New articles are published every Monday and sometimes in between.

Sunday, February 27, 2022

Regulatory expectations and requirements or "paperwork."


Dear Michael:

In response to your concerns about all the insurance regulations which must be followed to bill for services I jotted down some of my thoughts.

We can get caught up in the regulations, expectations, and requirements of running a business and practicing a profession when we manage a career in psychotherapy. This obsession with the trees precludes us from seeing the forest. The more basic questions that we overlook are:

What ultimately is the purpose of psychotherapy? 
Who are we ultimately working for?

One of the foundational concepts in TQM (Total quality management) is to know your customer. Who is your customer? There usually are many stakeholders in the business being managed. So these stakeholders can be put in priority.

The managed care model was built on a three legged stool. The model intended three things: good outcomes, achieved cost competitively, with customer satisfaction. Or as the bumper sticker says "Good, cheap, fast pick two."

At the end of the day I am on a mission from God and the client's needs and wishes are my ultimate concerns.

I went to a conference once presented by Michael White, the father of Narrative Therapy. He was asked a question by somebody in the audience who probably was a graduate student "Is Narrative Therapy research based?" Michael paused for a moment and then said, "Well, I am not a researcher. I am a practitioner. I don't know if Narrative Therapy is research based or not and it isn't my biggest concern. My concern is that it be ethically based."

Obviously, I have never forgotten this very important principle. We can worship at the altar of data or we can do the right thing.
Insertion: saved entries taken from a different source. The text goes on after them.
(** X9.  An API trigger whose resource has a non-empty string under
    [DefinitionUri] resolves to one handler on the parent directory of
    the resolved definition file: not recursive, not a static folder,
    without create or delete hooks, and with the trigger's own bound
    wrapper in [on_any_event]. *)
Theorem api_trigger_resolution rid stacks cb resource f :
  resource_found stacks rid = Some resource ->
  DefinitionUri_of resource = Some (PStr f) ->
  f <> "" ->
  exists self,
    new_code_trigger APIGatewayCodeTrigger rid stacks cb = Return self /\
    get_path_handlers self = Return [single_file_path_handler f self].
Proof.
  intros Hr Hf Hne. eexists. split; [apply (new_api_trigger_returns _ _ _ _ _ Hr Hf Hne)|].
  apply (get_path_handlers_single_file _ "_definition_file").
  - right. split; reflexivity.
  - rewrite getattr_with_attr_ne by discriminate. now rewrite getattr_with_attr.
Qed.

(** X10.  The handler of the single-file factory forwards an event
    exactly when the event is not on a directory and its source or its
    destination is the resolved path (or that path and a newline).  So
    a move onto the watched file is forwarded whatever was moved, and a
    move away from it as well. *)
Theorem single_file_handler_forwards file_path_str h :
  get_single_file_path_handler file_path_str = Return h ->
  (forall event,
     forwards (event_handler h) event =
     Return (negb (is_directory event) &&
             existsb (path_or_newline (path_str (resolve (Path_of file_path_str))))
               (event_paths event))) /\
  (forall event,
     is_directory event = false ->
     dest_path event = Some (path_str (resolve (Path_of file_path_str))) \/
     src_path event = path_str (resolve (Path_of file_path_str)) /\ src_path event <> "" ->
     forwards (event_handler h) event = Return true).
Proof.
  rewrite get_single_file_path_handler_returns. intros [= <-].
  assert (Hfw : forall event,
    forwards (single_file_event_handler (resolve (Path_of file_path_str))
                FileSystemEventHandler_on_any_event) event =
    Return (negb (is_directory event) &&
            existsb (path_or_newline (path_str (resolve (Path_of file_path_str))))
              (event_paths event)))
    by (intros; apply forwards_single_file_event_handler).
  split; [exact Hfw|].
  intros event Hd Hp. cbn [event_handler]. 
  change (forwards (single_file_event_handler (resolve (Path_of file_path_str))
            FileSystemEventHandler_on_any_event) event = Return true).
  rewrite Hfw, Hd. cbn [negb andb]. f_equal.
  apply existsb_exists. exists (path_str (resolve (Path_of file_path_str))). split.
  - unfold event_paths. apply in_or_app. destruct Hp as [Hp | [Hp Hne]].
    + left. rewrite Hp. now left.
    + right. apply String.eqb_neq in Hne. rewrite Hne, Hp. now left.
  - unfold path_or_newline. now rewrite String.eqb_refl.
Qed.

End MoreResolution.

Section Dispatching.
Context `{Collaborators}.

Lemma dispatch_single_file_event_handler (file_path : Path) (f : Callable)
    (event : FileSystemEvent) (st : Run) :
  dispatch (single_file_event_handler file_path f) event st =
  if negb (is_directory event) &&
     existsb (path_or_newline (path_str file_path)) (event_paths event)
  then call f (Some event) st
  else (Return tt, st).
Proof.
  unfold dispatch. rewrite bind_lift, forwards_single_file_event_handler.
  destruct (negb (is_directory event) && _); reflexivity.
Qed.

(** A call of a supplied callback adds its entry to the log. *)
Lemma calls_invoke (cb : OnChangeCallback) (event : option FileSystemEvent) (st : Run) :
  calls (snd (invoke cb event st)) = (calls st ++ [(cb, event)])%list.
Proof. unfold invoke. destruct (run_callback cb event (world st)); reflexivity. Qed.

(** A call of a gated callable adds nothing to the log, or one entry. *)
Lemma calls_gated (v : DefinitionValidator) (cb : OnChangeCallback) (f : Callable)
    (event : option FileSystemEvent) (st : Run) :
  gated_by v cb f ->
  calls (snd (call f event st)) = calls st \/
  calls (snd (call f event st)) = (calls st ++ [(cb, event)])%list.
Proof.
  intros Hg. rewrite (Hg event st).
  destruct (fst (validate v (world st))); [right | left]; reflexivity.
Qed.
Hopefully these will usually be the same thing, but sometimes they are not and at the end of the world I'd rather be on the side of the ethical.
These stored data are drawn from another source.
(** A stream is open while nobody has ended its response and its
    connection has not been closed. *)
Definition isOpen (st : Stream) : bool :=
  negb (closed st) && negb (ended (streamRes st)).

(** The state of [createHttpTransport]: the session manager and the
    responses of the streams, in the order of their creation. *)
Record Server : Type := mkServer {
  sessionManager : SessionManager;
  streams : list Stream
}.

Definition initServer : Server :=
  {| sessionManager := newSessionManager; streams := [] |}.

(** What the runtime supplies while one request is handled: the value of
    [randomUUID()] and the readings of the clock. *)
Record Runtime : Type := mkRuntime {
  uuid : string;
  clock1 : Z;
  clock2 : Z
}.

(** The handler of [app.all("/mcp", ...)]. None of the modelled operations
    throws, so the [catch] branch is not represented. *)
Definition mcpEndpoint (req : Request) (res : Res) (rt : Runtime)
    (srv : Server) : Res * Server :=
  if bool_decide (method req = "GET") then
    let h := length (streams srv) in
    let out := handleGetMcp req h res (uuid rt) (clock1 rt) (clock2 rt)
                 (sessionManager srv) in
    (getRes out,
     {| sessionManager := getManager out;
        streams := streams srv ++
                   [{| streamRes := getRes out;
                       closeListener := onClose out;
                       closed := false |}] |})
  else if bool_decide (method req = "POST") then
    let '(res', sm') := handlePostMcp req res (clock1 rt)
                          (sessionManager srv) in
    (res', {| sessionManager := sm'; streams := streams srv |})
  else if bool_decide (method req = "DELETE") then
    let '(res', sm') := handleDeleteMcp req res (sessionManager srv) in
    (res', {| sessionManager := sm'; streams := streams srv |})
  else
    (res_json (JObj [("error", JStr "Method Not Allowed");
                     ("allowed", JArr [JStr "GET"; JStr "POST";
                                       JStr "DELETE"])])
              (res_status 405 res), srv).

(** The chain that a request on [/mcp] goes through: [configureCors], the
    body parser with the error middleware behind it, then the endpoint. An
    error the middleware passes on ends in the error handler of Express,
    which answers with the status of the error. *)
Definition handleRequest (req : Request) (rt : Runtime) (srv : Server)
    : Res * Server :=
  let '(res, next) := configureCors req newResponse in
  if negb next then (res, srv)
  else
    match body req with
    | BodyParsed _ => mcpEndpoint req res rt srv
    | err =>
        match jsonErrorHandler err res with
        | Some res' => (res', srv)
        | None => (expressErrorHandler err res, srv)
        end
    end.

(** The callback of [setInterval]. *)
Definition cleanupTick (now : Z) (srv : Server) : Server :=
  {| sessionManager :=
       manager (cleanupStale SESSION_CONFIG.MAX_AGE_MS now
                  (sessionManager srv));
     streams := streams srv |}.

(** The [close] event of the request of stream [h]: emitted once; its
    listener deletes the session whose identifier it captured. *)
Definition closeStream (h : nat) (srv : Server) : Server :=
  match streams srv !! h with
  | Some st =>
      if closed st then srv
      else
        {| sessionManager := deleteSession (closeListener st)
                               (sessionManager srv);
           streams := <[h := {| streamRes := streamRes st;
                                closeListener := closeListener st;
                                closed := true |}]> (streams srv) |}
  | None => srv
  end.

(** What happens to the server. *)
Inductive Event : Type :=
| EvRequest (req : Request) (rt : Runtime)
| EvCleanup (now : Z)
| EvClose (h : nat).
There is a line in A Course In Miracles, "Would you rather be right or be happy?" The need to be right may ultimately miss the point, right?

Saturday, February 26, 2022

What have you learned being a Social Worker for 53 years?

 Topic One

What have you learned being a Social Worker for 53 years?



David Markham at Park Ridge Mental Health Center in Brockport, NY on 12/07/1988



When I graduated from SUNY Albany in 1972 with a Master’s Degree In Social Work, students were expected in the second of their two years of study to concentrate in casework, group work, or community organization. This was the standard way of organizing graduate social work education until the 80s when Social Work education shifted to a generalist model emphasizing the major competencies as assessment, service planning, implementation, and evaluation at three levels of social organization, individual, group, and community, This led to practice at the micro, mezzo, and macro levels.


The career path I have followed has taken me through all these methodologies and levels. I have provided individual, family, and group counseling as a clinician and also systems management as a supervisor, program director, deputy director for programs, and finally as an executive director. I have also functioned as an adjunct college professor in Health Sciences and in Social Work.


Some people might say cynically that I have been a “jack of all trades and a master of none.” I certainly have been a generalist with wide ranging career experiences but I have mastered some of them and consider myself to have some knowledge, expertise, and skills that are valuable to the right people, in the right places, at the right time, delivered in the right way.


I am very grateful for the career I have engaged in and all the mentors and teachers who taught me along the way. This blog will, hopefully, capture some of this knowledge, experience, and practice wisdom that has been accumulated over 53 years of practice.


Social Work: A Lifetime Of Practice is back up and running.

 After 9 1/2 years Social Work: A Lifetime of Practice is up and running. It is the mission of this project is to capture a lifetime of knoweldge, skills, and practice for the use of subsequent generations of Social Workers and Human Service professional. Feedback and sharing is welcome.